Mr Obama did not specify the kind of action that would be taken and, with the launch predicted in a matter of hours, diplomats were struggling to find ways of responding.
Batteries of Patriot missiles were on standby in northern Japan after reports that the rocket had been fuelled at the Musudanri launch site in the northeast of North Korea. Japanese villages under the flight path set up emergency communication links with the Cabinet office in Tokyo for the unlikely event that the rocket falls short of its intended target and strikes Japanese territory.
North Korea insisted that it is the vehicle for a peaceful communications satellite, not a missile, and has threatened war in response to any attempt to shoot it down.
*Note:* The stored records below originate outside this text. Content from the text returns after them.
(** * Acehome booking server: a shallow embedding of [server/index.js]

    The Express handlers of the booking core are embedded as functions over
    an explicit document store.  Every handler is written in a small
    state-and-early-return monad: a [return res.status(..).json(..)] in the
    source ends the handler with the writes made so far still in the store,
    exactly as awaited Mongoose writes stay committed.

    Conventions of the embedding
    - a Mongoose collection is a [list] of documents in natural order;
      [findOne] is the first match, [save] replaces the document of the same
      [_id];
    - a JavaScript [Number] is an integer of [Z] (money in whole units), a
      [Date] is its millisecond time stamp, an [ObjectId] is a [nat]; the
      amount test of payment verification, which divides and compares with
      [0.01], is computed on binary64 doubles;
    - [new Date()] and the freshly generated one-time code are arguments of
      the handlers; SHA-256, HMAC, [isEmail] and [JSON.parse] are section
      variables;
    - [Model.create] and [doc.save()] validate the document; the failures
      that the paths kept here can cause in verify-otp and in the wallet
      route end, as in the [catch] block, with status 500;
    - notifications, logging and [populate] do not touch the store and are
      left out. *)

From Stdlib Require Import ZArith List String Ascii Bool Lia QArith.
From Stdlib Require Import Qround Permutation Sorted.
From Stdlib Require Import Floats.SpecFloat DecimalString.
Import ListNotations.
Local Open Scope string_scope.
Local Open Scope Z_scope.

Set Implicit Arguments.

(** ** JavaScript helpers *)

Definition Id := nat.
Definition Date := Z.
Definition Number := Z.
Bind Scope nat_scope with Id.
Bind Scope Z_scope with Date Number.

(** [Number(x) || 0]: an absent or non-numeric field counts as 0. *)
Definition number_or_0 (x : option Number) : Number :=
  match x with Some v => v | None => 0 end.

(** [a || b] on optional strings: [undefined] and [''] are falsy. *)
Definition truthy (a : option string) : bool :=
  match a with
  | Some s => negb (String.eqb s "")
  | None => false
  end.

Definition js_or (a b : option string) : option string :=
  if truthy a then a else b.

Definition opt_id_eqb (a : option Id) (i : Id) : bool :=
  match a with Some j => Nat.eqb j i | None => false end.

Definition is_some {A : Type} (a : option A) : bool :=
  match a with Some _ => true | None => false end.

(** White space removed by [String.prototype.trim] (code units below 128). *)
Definition is_space (c : ascii) : bool :=
  let n := nat_of_ascii c in
  orb (Nat.eqb n 32) (andb (Nat.leb 9 n) (Nat.leb n 13)).

Fixpoint trim_start (s : string) : string :=
  match s with
  | String c r => if is_space c then trim_start r else s
  | EmptyString => EmptyString
  end.

Fixpoint rev_string (acc s : string) : string :=
  match s with
  | String c r => rev_string (String c acc) r
  | EmptyString => acc
  end.

Definition trim (s : string) : string :=
  rev_string "" (trim_start (rev_string "" (trim_start s))).

Definition upper_char (c : ascii) : ascii :=
  let n := nat_of_ascii c in
  if andb (Nat.leb 97 n) (Nat.leb n 122) then ascii_of_nat (n - 32) else c.

Fixpoint toUpperCase (s : string) : string :=
  match s with
  | String c r => String (upper_char c) (toUpperCase r)
  | EmptyString => EmptyString
  end.

Fixpoint remove_angle (s : string) : string :=
  match s with
  | String c r =>
      if orb (Ascii.eqb c "<") (Ascii.eqb c ">") then remove_angle r
      else String c (remove_angle r)
  | EmptyString => EmptyString
  end.

(** [sanitizeInput]: trim, drop [<] and [>], keep the first 1000 units. *)
Definition sanitizeInput (str : string) : string :=
  substring 0 1000 (remove_angle (trim str)).

(** [timeSlotMap[t] || t]: the three named windows map to their ranges. *)
Definition timeSlotMap (t : string) : option string :=
  if String.eqb t "morning" then Some "09:00-12:00"
  else if String.eqb t "afternoon" then Some "12:00-15:00"
  else if String.eqb t "evening" then Some "15:00-18:00"
  else None.
(** X16. Once the word count has reached the limit, a message whose body
    has a word ends the loop, while a body that is not empty and has no
    word (punctuation, blanks) is still sent to the classifier and
    upserted, at no charge. *)
Theorem quota_reached (R : runtime) (srv : services) (i : nat)
  (meta : message_meta) (m : message) (body : string) (st : state) :
  word_count (usage_tracker st) = word_limit (usage_tracker st) →
  fetched R srv i meta m body →
  body ≠ "" →
  ((loop_iteration R srv i meta st).1 = Break ↔ has_word_char R body = true)
  ∧ (has_word_char R body = false →
     word_limit (usage_tracker st) ≠ 0 →
     word_count (usage_tracker (loop_iteration R srv i meta st).2)
     = word_count (usage_tracker st)
     ∧ trace (loop_iteration R srv i meta st).2
       = trace st ++
           [StoreSelect i (meta_id meta); GmailGet i (meta_id meta);
            ClassifierPost i body;
            StoreUpsert i (upserted meta m body (read_scores (gptzero_post srv i body)))
              (supabase_upsert srv i
                 (upserted meta m body (read_scores (gptzero_post srv i body))));
            Sleep i 2]).
Proof.
  intros Hfull Hf Hne.
  pose proof (count_words_pos R body) as Hpos.
  pose proof (count_words_nonneg R body) as Hnn.
  destruct (has_word_char R body) eqn:Hw.
  - assert (0 < count_words R body) as Hc by by apply Hpos.
    rewrite (loop_iteration_halt R srv i meta m body) by (done || lia).
    split; [done|]. done.
  - assert (count_words R body = 0) as Hc.
    { destruct (Z.eq_dec (count_words R body) 0) as [|Hn]; [done|].
      assert (0 < count_words R body) as Hp by lia.
      apply Hpos in Hp. done. }
    split.
    + destruct (decide (word_limit (usage_tracker st) = 0)) as [Hz|Hnz].
      * rewrite (loop_iteration_zero_limit R srv i meta m body) by (done || lia).
        done.
      * rewrite (loop_iteration_score R srv i meta m body) by (done || lia).
        done.
    + intros _ Hnz.
      rewrite (loop_iteration_score R srv i meta m body) by (done || lia).
      simpl. split; [lia|done].
Qed.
The bulb-shaped tip of the rocket, which was observed on satellite photographs, suggests that it probably is a communications satellite but such technology can also be used for missiles.
Japan, the US and South Korea said that even a satellite launch would breach UN resolutions passed after the last launch in 2006.
“Our top priority is to have the Security Council convened and Japan will aim to reach a consensus that the launch violates the UN Security Council resolution,” Takeo Kawamura, the Japanese Chief Cabinet Secretary, said.
No government is more nervous than Japan, which has taken elaborate precautions against the small chance of an incursion across its borders. According to warnings given by Pyongyang to shipping and aviation, the rocket will be fired across the northern part of the main Japanese island, Honshu.
It is believed to be the latest version of the missile known as the Taepodong 2, a three-stage rocket with a range of 4,200 miles that could potentially reach Alaska or Hawaii. The first stage of the rocket is intended to fall into the Sea of Japan 80 miles from the coast, the second in the Pacific Ocean.
Domestic flights will be diverted and teachers have been ordered to keep radios and televisions on at all times in case of emergency announcements.
“We believe a flying object from North Korea is unlikely to land in our territory,” Sukeshiro Terata, the governor of Akita prefecture, said. “Yet, we must be prepared just in case.”